US' $240 Million Drone Over Cuba That's Strangling China's Oil Supply
From Venezuela to Hormuz to Malacca, the US has made three moves to strangle China's oil. Now a $240M drone over Cuba signals move four — and Trump wants the island. The chessboard is almost complete.
Somewhere above the deep, dark Caribbean Sea, at altitudes commercial jets cannot reach, a winged beast - as large as a Boeing 737 - drew lazy patterns in the night sky. It didn't have weapons. It didn't need any. It was the weapon.
The US Navy's MQ-4C Triton surveillance drone - callsign BLKCAT6 - is a US$240 million machine that can stay airborne for over 24 hours and has a 55,000+ feet operational ceiling. And it conducted extensive reconnaissance off Cuba this week.
Open-source flight tracking data caught it loitering off Havana Wednesday evening. Hours earlier it was monitoring the nearly 200 km-wide strait between Cuba and Jamaica - a key shipping route linking the Panama Canal to the Atlantic Ocean.
The Jamaica Channel, they call it, and it seems the US just made its fourth move on an oil-slicked chessboard linking Cuba, Venezuela, Iran, the Strait of Malacca… and China.

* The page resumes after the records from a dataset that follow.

(** A call that returns [true] leaves the detector in [cooldown] with the
    timer armed, and it was made while the decremented timer read [0]. *)
Lemma update_true s y now s' :
  update s (Some y) now = (s', true) ->
  state s' = Cooldown /\ cooldownTimer s' = cooldownFrames /\
  Nat.pred (cooldownTimer s) = 0%nat.
Proof.
  intro Hu. unfold update in Hu.
  destruct (getVelocity (addPosition s y now)) as [v s2] eqn:E.
  pose proof (getVelocity_machine (addPosition s y now)) as H.
  rewrite E in H. simpl in H. destruct H as [H1 [H2 _]].
  rewrite H2 in Hu. simpl in Hu.
  revert Hu. split_update; intro Hu; inversion Hu; subst; try discriminate.
  all: repeat match goal with
              | H : (_ && _)%bool = true |- _ => apply andb_true_iff in H; destruct H
              end.
  all: repeat split; apply Nat.eqb_eq; assumption.
Qed.

(** A call that returns [false] decrements the timer (down to [0]). *)
Lemma update_false_timer s y now s' :
  update s (Some y) now = (s', false) ->
  cooldownTimer s' = Nat.pred (cooldownTimer s).
Proof.
  intro Hu. unfold update in Hu.
  destruct (getVelocity (addPosition s y now)) as [v s2] eqn:E.
  pose proof (getVelocity_machine (addPosition s y now)) as H.
  rewrite E in H. simpl in H. destruct H as [H1 [H2 _]].
  rewrite H2 in Hu. simpl in Hu.
  revert Hu. split_update; intro Hu; inversion Hu; subst; reflexivity.
Qed.

(** A non-null [update] on a freshly reset detector computes exactly what it
    computes on a fresh instance: [addPosition] overwrites [rawY]. *)
Lemma update_reset_init s y now :
  update (reset s) (Some y) now = update init (Some y) now.
Proof. reflexivity. Qed.

Lemma run_reset_init s ys : run (reset s) ys = run init ys.
Proof.
  destruct ys as [|[y now] rest]; [reflexivity|].
  cbn [run]. rewrite update_reset_init. reflexivity.
Qed.

(** Timer bound: a [true] at position [k] of a run needs the timer at the
    start of the run to be at most [k + 1]. *)
Lemma run_true_timer ys : forall s k,
  nth_error (run s ys) k = Some true -> (cooldownTimer s <= S k)%nat.
Proof.
  induction ys as [|[y now] rest IH]; intros s k H; cbn [run] in H.
  - destruct k; discriminate.
  - destruct (update s (Some y) now) as [s1 b] eqn:Hu.
    destruct k as [|k].
    + cbn [nth_error] in H. inversion H; subst.
      destruct (update_true _ _ _ _ Hu) as [_ [_ Hp]]. lia.
    + cbn [nth_error] in H. specialize (IH s1 k H).
      destruct b.
      * destruct (update_true _ _ _ _ Hu) as [_ [_ Hp]]. lia.
      * rewrite (update_false_timer _ _ _ _ Hu) in IH. lia.
Qed.

(** Once in [cooldown], every call up to the first one whose velocity
    exceeds [3] returns [false]. *)
Lemma run_until_exit_cooldown ys : forall s,
  state s = Cooldown -> Forall (fun b => b = false) (run_until_exit s ys).
Proof.
  induction ys as [|[y now] rest IH]; intros s Hs; cbn [run_until_exit]; [constructor|].
  destruct (update s (Some y) now) as [s1 b] eqn:Hu.
  destruct (update_cooldown s y now s1 b Hs Hu) as [Hb Hst].
  destruct (Qltb 3 (fst (getVelocity (addPosition s y now)))) eqn:Hv.
  - constructor; [exact Hb | constructor].
  - constructor; [exact Hb | apply IH, Hst; reflexivity].
Qed.

End MotionFacts.

(** ** Claims on the MotionDetector *)
Module MotionClaims.
Import Motion MotionFacts Scenarios.

(** C1: once [update] has returned [true], every later non-null call
    returns [false] up to and including the first call whose computed
    velocity exceeds the cooldown-exit threshold [3] (the hand moving back
    down), however the hand moves in between. *)
Theorem jump_once_per_episode s y now s' ys :
  update s (Some y) now = (s', true) ->
  Forall (fun b => b = false) (run_until_exit s' ys).
Proof.
  intro Hu. destruct (update_true _ _ _ _ Hu) as [Hc _].
  apply run_until_exit_cooldown, Hc.
Qed.

Lemma jump_once_per_episode_witness :
  update md_before_jump (Some 140) (tick 2) = (md_after_jump, true) /\
  Forall (fun b => b = false) (run_until_exit md_after_jump [(100, tick 3); (60, tick 4)]).
Proof.
  split; [vm_compute; reflexivity|].
  apply (jump_once_per_episode md_before_jump 140 (tick 2)).
  vm_compute. reflexivity.
Defined.

(** C2 (as stated): the samples [200, 170, 140, 100] give
    [false, false, false, true] and a fifth sample [60] gives [false]. *)
Lemma pump_sequence_as_stated_fails :
  run init pump <> [false; false; false; true; false].
Proof. vm_compute. discriminate. Qed.

(** C2 (amended): with the constructor's thresholds, the jump fires on the
    third sample [140]; the fourth ([100]) and fifth ([60]) fall in the
    cooldown and return [false]. *)
Theorem pump_sequence : run init pump = [false; false; true; false; false].
Proof. vm_compute. reflexivity. Qed.

(** C3: [update(null)] returns [false] and leaves every field of the
    detector as it was (smoothed position, state, positions, cooldown
    timer, upward-frame count, ...). *)
Theorem update_null_frozen s now : update s None now = (s, false).
Proof. reflexivity. Qed.

(** C5 (as stated): [reset()] gives back a fresh instance.  It does not:
    after [update(100)] the reset detector keeps [rawY = 100]. *)
Lemma reset_not_fresh : reset (fst (update init (Some 100) 0)) <> init.
Proof. vm_compute. discriminate. Qed.

(** C5 (amended): [reset()] puts [state = idle], empty [positions] and
    [velocityHistory], [cooldownTimer = 0], [upwardFrames = 0],
    [smoothedY = null], [peakVelocity = 0] and [currentVelocity = 0], and
    from then on every sequence of [update] calls returns what it returns
    on a freshly constructed detector. *)
Theorem reset_restores s :
  state (reset s) = state init /\ positions (reset s) = positions init /\
  velocityHistory (reset s) = velocityHistory init /\
  cooldownTimer (reset s) = cooldownTimer init /\
  upwardFrames (reset s) = upwardFrames init /\
  smoothedY (reset s) = smoothedY init /\
  peakVelocity (reset s) = peakVelocity init /\
  currentVelocity (reset s) = currentVelocity init /\
  (forall ys, run (reset s) ys = run init ys).
Proof.
  repeat split. intro ys. apply run_reset_init.
Qed.

(** C10: a call returns [true] only when the cooldown timer, after its
    decrement, reads [0]; so after a jump arms the timer with
    [cooldownFrames = 10], the next [true] can come at the earliest from the
    tenth further non-null call (index [k >= 9] of the run, counted from
    [0]), whatever the state machine does in between. *)
Theorem cooldown_gates_jump s y now s' :
  update s (Some y) now = (s', true) ->
  Nat.pred (cooldownTimer s) = 0%nat /\
  forall ys k, nth_error (run s' ys) k = Some true -> (9 <= k)%nat.
Proof.
  intro Hu. destruct (update_true _ _ _ _ Hu) as [_ [Ht Hp]].
  split; [exact Hp|].
  intros ys k Hk. pose proof (run_true_timer ys s' k Hk) as H.
  rewrite Ht in H. unfold cooldownFrames in H. lia.
Qed.

(** The bound of C10 is reached: a hand that goes down and pumps up again
    gets its next jump on the tenth call after the first one. *)
Lemma cooldown_gates_jump_witness :
  Nat.pred (cooldownTimer md_before_jump) = 0%nat /\
  nth_error (run md_after_jump down_then_up) 9 = Some true /\ (9 <= 9)%nat.
Proof.
  assert (Hu : update md_before_jump (Some 140) (tick 2) = (md_after_jump, true))
    by (vm_compute; reflexivity).
  destruct (cooldown_gates_jump _ _ _ _ Hu) as [Hp Hk].
  assert (H9 : nth_error (run md_after_jump down_then_up) 9 = Some true)
    by (vm_compute; reflexivity).
  split; [exact Hp|]. split; [exact H9|]. exact (Hk _ _ H9).
Defined.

The drone flight map over Cuba. Image posted on X by @Osinttechnical
'China chokepoint calculus'
First, and this is important. Allowing a recon drone's flight path to appear on an open-source network was not an accident. It was a deliberate move, a 'we're watching' message to Beijing.
Second, given the MQ-4C's orbit, it likely also tracked the Windward Passage and Yucatan Channel. These, combined with the Jamaica Channel, are major Caribbean shipping routes.
But their value is not in volume of crude.
Venezuela-China oil shipments have dried up since the US seized the latter's 303+ billion barrels in January. Special forces kidnapped President Nicolas Maduro and installed his deputy, Delcy Rodriguez, who opened them to Washington.
Beijing pivoted to Russia; Jan-Feb 2026 imports from Moscow rose to 40.9 per cent YoY.
The US' second move - queen to Iran and Tehran's Hormuz blockade - plugged between 40 and 45 per cent of China's daily crude demand, though flow has stuttered rather than stopped. With the Israel-Lebanon ceasefire now in effect that flow could increase, but US warships in the GUlf of Oman will still likely play gatekeeper, particularly for China-flagged vessels.

The Venezuela, Iran, Malacca Strait chessboard. Image generated by AI
And the third - bishop to Indonesia, to secure Malacca surveillance - means the US can tighten pressure on China's eastern flank, a route that supplies 80 per cent of its seaborne crude flows.
That underscored Beijing's 'Malacca dilemma' fears.
Move 1, 2, 3: Noose Tightens
Taken together, Venezuela, Iran, and Malacca emphasise what experts have been hinting at since early-2026 - the US is building coercive architecture around China's oil supply.
Malacca Gambit: How China Oil-Choke Strategy Could Backfire On Trump
Beijing has significant reserves, among the largest in the world, a large and diverse list of crude suppliers, and a network of pipelines running through Russia, Central Asia, and Pakistan.
But in a chokepoint scenario these buy time not immunity, though with the latter China could fashion escape routes, either by identifying alternate sources or via diplomatic or economic counterpressure. And its strong message of support to Cuba - reeling under an energy blockade after the US cut off Venezuela supply - offers an insight into what Beijing is planning.
"China expresses its deep concern and opposition to the US' actions on Cuba," its foreign ministry said back in January.
After that China began running fuel to the island.
US knight to Cuba, to control Caribbean sector
Cuba is the US' fourth move. The value of the Caribbean passages is strategic.
Control over the Caribbean means the US can deter Chinese presence and 'shadow tankers' and also extend surveillance and military coverage off its southern coast, specifically Florida.

The Caribbean region and the three shipping channels. Image generated by AI
It will also eliminate Chinese local electronic counterintelligence posts, like the one in Bejucal, a small town roughly 30km inland from Havana, and which the MQ-4C was likely also tracking.
The strategic upgrade is significant. A drone can watch but a base offers a military threat to all Chinese ships in the area.
"I could do anything I want with it," Donald Trump said in March. He almost has it. His blockade has Cuba on its knees, except for China, for now. And that suggests a flip of the likely MQ-4C tasking - 'shadow tankers', yes, but carrying fuel to Cuba.